Archaeological evidence suggests that early hominids inhabited China 2.25 million years ago. The hominid fossils of Peking Man, a Homo erectus who used fire, were discovered in a cave at Zhoukoudian near Beijing; they have been dated to between 680,000 and 780,000 years ago.

In 221 BCE the state of Qin conquered six other kingdoms uniting China and establishing the dominant order of autocracy. King Zheng of Qin proclaimed himself the First Emperor of the Qin dynasty.  He enacted Qin’s legalist reforms throughout China, notably the forced standardization of Chinese characters, measurements, road widths, and currency.

Following a widespread civil war during which the imperial library at Xianyang was burned, the Han dynasty emerged to rule China between 206 BCE and CE 220, creating a cultural identity among its populace still remembered in the ethnonym of the Han Chinese.  The Han expanded the empire’s territory considerably, with military campaigns reaching Central Asia, Mongolia, South Korea, and Yunnan. Han involvement in Central Asia and Sogdia helped establish the land route of the Silk Road.

After the end of the Han dynasty, a period of strife known as Three Kingdoms followed. Under the later Tang and Song dynasties, Chinese economy, technology, and culture entered a golden age.  In 907, the Tang disintegrated completely when  the local military governors became ungovernable. The Song dynasty ended the separatist situation in 960, leading to a balance of power between the Song and Khitan Liao. The Song was the first government in world history to issue paper money and the first Chinese polity to establish a permanent standing navy which was supported by the developed shipbuilding industry along with the sea trade.

The 13th century brought the Mongol conquest of China. In 1271, the Mongol leader Kublai Khan established the Yuan dynasty; the Yuan conquered the last remnant of the Song dynasty in 1279.
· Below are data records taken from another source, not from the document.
(** What a table lists. *)
Definition topics_of (t : tTopicTbl) : list CTopicInfo := '(_, topics) ← t; topics.*2.
Lemma elem_topics_of t info : topics_ok t -> info ∈ topics_of t <-> topics_at t (ti_mTopicId info) (ti_mTopic info) = Some info.
Proof.
  intros [Hl Hk]. assert (info ∈ topics_of t <-> exists id topic, topics_at t id topic = Some info) as ->.
  { unfold topics_of, topics_at. rewrite list_elem_of_bind. split.
    - intros ([id topics] & Hin & Ht). apply list_elem_of_fmap in Hin as ([topic i] & -> & Hin). exists id, topic.
      rewrite (proj2 (m_find_In id topics t (lvl_sorted _ _ Hl)) Ht). cbn. apply m_find_In; [|done].
      apply m_find_In in Ht; [|by eapply lvl_sorted]. by eapply lvl_sorted, full_lvl, (lvl_find _ _ _ _ Hl Ht).
    - intros (id & topic & (topics & Ht & Hi)%bind_Some). exists (id, topics). pose proof (lvl_find _ _ _ _ Hl Ht) as [_ Hs].
      split; [|by apply m_find_In; [eapply lvl_sorted|]]. apply list_elem_of_fmap. exists (topic, info). split; [done|]. apply m_find_In; [by eapply lvl_sorted|done]. }
  split; [|by eauto]. intros (id & topic & E). by destruct (Hk _ _ _ E) as [-> ->].
Qed.

(** Topics with the same number and name are the same. *)
Definition functional (l : list CTopicInfo) : Prop :=
  forall i j, i ∈ l -> j ∈ l -> ti_mTopicId i = ti_mTopicId j -> ti_mTopic i = ti_mTopic j -> i = j.
Lemma functional_of t : topics_ok t -> functional (topics_of t).
Proof. intros Hok i j Hi Hj E1 E2. apply elem_topics_of in Hi, Hj; [|done..]. rewrite E1, E2 in Hi. congruence. Qed.

Lemma toTopicInfo_at l : forall t id topic info, topics_ok t -> functional l ->
  topics_at (foldl (fun t i => topic_put i t) t l) id topic = Some info <->
  (info ∈ l /\ ti_mTopicId info = id /\ ti_mTopic info = topic) \/
  (topics_at t id topic = Some info /\ forall i, i ∈ l -> ~ (ti_mTopicId i = id /\ ti_mTopic i = topic)).
Proof.
  induction l as [|i l IH]; intros t id topic info Hok Hf; cbn [foldl].
  - setoid_rewrite elem_of_nil. tauto.
  - rewrite IH; [|by apply topic_put_ok|by intros ? ? ? ?; apply Hf; right]. rewrite topics_at_put by apply Hok. setoid_rewrite elem_of_cons. split.
    + intros [(Hin & H)|[H1 H2]]; [left; split; [by right|done]|]. revert H1. repeat case_bool_decide; cbn [andb]; subst; [intros [= <-]; left; split; [by left|done]|..];
        (intros H1; right; split; [done|]; intros j [->|Hj]; [naive_solver|by apply H2]).
    + intros [([->|Hin] & <- & <-)|[H1 H2]].
      * destruct (decide (Exists (fun j => ti_mTopicId j = ti_mTopicId i /\ ti_mTopic j = ti_mTopic i) l)) as [(j & Hj & E1 & E2)%Exists_exists|Hn].
        -- left. split; [|done]. rewrite <- (Hf j i); [done|by right|by left|done|done].
        -- right. rewrite !bool_decide_true by done. split; [done|]. intros j Hj HE. apply Hn, Exists_exists. eauto.
      * by left.
      * right. split; [|by intros j Hj; apply H2; right]. pose proof (H2 i (or_introl eq_refl)) as Hne. repeat case_bool_decide; subst; naive_solver.
Qed.
Lemma toTopicInfo_ok m t : topics_ok t -> topics_ok (toTopicInfo m t).
Proof. unfold toTopicInfo. generalize (mt_mTopicList m) as l. intros l. revert t. induction l as [|i l IH]; intros t Hok; [done|]. by apply IH, topic_put_ok. Qed.

Lemma topics_ok_nil : topics_ok [].
Proof. split; [apply lvl_nil|done]. Qed.

Lemma topics_rebuilt t : topics_ok t -> toTopicInfo (fromTopicInfo t (mkTopics [])) [] = t.
Proof.
  intros Hok. apply topics_ext; [apply toTopicInfo_ok, topics_ok_nil|apply Hok|]. intros id topic. unfold toTopicInfo, fromTopicInfo. cbn [mt_mTopicList app].
  change (mbind _ t) with (topics_of t). apply option_eq. intros info. rewrite toTopicInfo_at; [|apply topics_ok_nil|by apply functional_of]. rewrite elem_topics_of by done. split.
  - intros [(H & <- & <-)|[H _]]; [done|done].
  - intros H. left. destruct (proj2 Hok _ _ _ H) as [-> ->]. done.
Qed.

(** [topicCreated] asks for a topic that covers the one asked for. *)
Lemma topicCreated_spec topic id t : topics_ok t ->
  topicCreated topic id t = true <-> exists info, info ∈ topics_of t /\ topic_covers topic id info = true.
Proof.
  intros Hok. unfold topicCreated. change (m_find id t ≫= m_find topic) with (topics_at t id topic).
  assert (existsb (fun e : Z * smap string CTopicInfo => existsb (fun e' : string * CTopicInfo => topic_covers topic id e'.2) e.2) t = true <-> exists info, info ∈ topics_of t /\ topic_covers topic id info = true) as Hex.
  { rewrite existsb_exists. unfold topics_of. setoid_rewrite list_elem_of_bind. split.
    - intros ([k ts] & Hin & ([s i] & Hi & Hc)%existsb_exists). exists i. split; [|done]. exists (k, ts). split; [|by apply list_elem_of_In].
      apply list_elem_of_fmap. exists (s, i). split; [done|by apply list_elem_of_In].
    - intros (i & ([k ts] & ([s i'] & -> & Hi)%list_elem_of_fmap & Hin) & Hc). exists (k, ts). split; [by apply list_elem_of_In|]. apply existsb_exists. exists (s, i'). split; [by apply list_elem_of_In|done]. }
  destruct (topics_at t id topic) as [info|] eqn:E; [|exact Hex]. split; [|done]. intros _. exists info. destruct (proj2 Hok _ _ _ E) as [E1 E2].
  split; [apply elem_topics_of; [done|by rewrite E1, E2]|]. unfold topic_covers. rewrite E1, E2, String.eqb_refl, Z.eqb_refl. by destruct (is_empty_str topic).
Qed.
A peasant named Zhu Yuanzhang overthrew the Yuan in 1368 and founded the Ming dynasty as the Hongwu Emperor. Under the Ming dynasty, China enjoyed another golden age, developing one of the strongest navies in the world and a rich and prosperous economy amid a flourishing of art and culture. It was during this period that admiral Zheng He led the Ming treasure voyages throughout the Indian Ocean, reaching as far as East Africa.

In 1644, Beijing was captured by a coalition of peasant rebel forces led by Li Zicheng. The Chongzhen Emperor committed suicide when the city fell. The Manchu Qing dynasty, then allied with Ming dynasty general Wu Sangui, overthrew Li’s short-lived Shun dynasty and subsequently seized control of Beijing, which became the new capital of the Qing dynasty.

The Qing dynasty, which lasted from 1644 until 1912, was the last imperial dynasty of China. In the mid-19th century, the dynasty experienced Western imperialism in the Opium Wars with Britain and France. China was forced to pay compensation, open treaty ports, allow extraterritoriality for foreign nationals, and cede Hong Kong to the British under the 1842 Treaty of Nanking, the first of the Unequal Treaties. The First Sino-Japanese War (1894–95) resulted in Qing China’s loss of influence in the Korean Peninsula, as well as the cession of Taiwan to Japan.

The ill-fated anti-foreign Boxer Rebellion of 1899–1901 weakened the dynasty. Although Cixi sponsored a program of reforms, the Xinhai Revolution of 1911–12 brought an end to the Qing dynasty and established the Republic of China.  Puyi, the last Emperor of China, abdicated in 1912.

On 1 January 1912, the Republic of China was established, and Sun Yat-sen was proclaimed provisional president.  The presidency was later given to Yuan Shikai, who in 1915 proclaimed himself Emperor of China, but was forced to reverse this decision.  

After Yuan Shikai’s death in 1916, China was politically fragmented. Its Beijing-based government was internationally recognized but virtually powerless; regional warlords controlled most of its territory.  In the late 1920s, the Kuomintang, under Chiang Kai-shek, was able to reunify the country.  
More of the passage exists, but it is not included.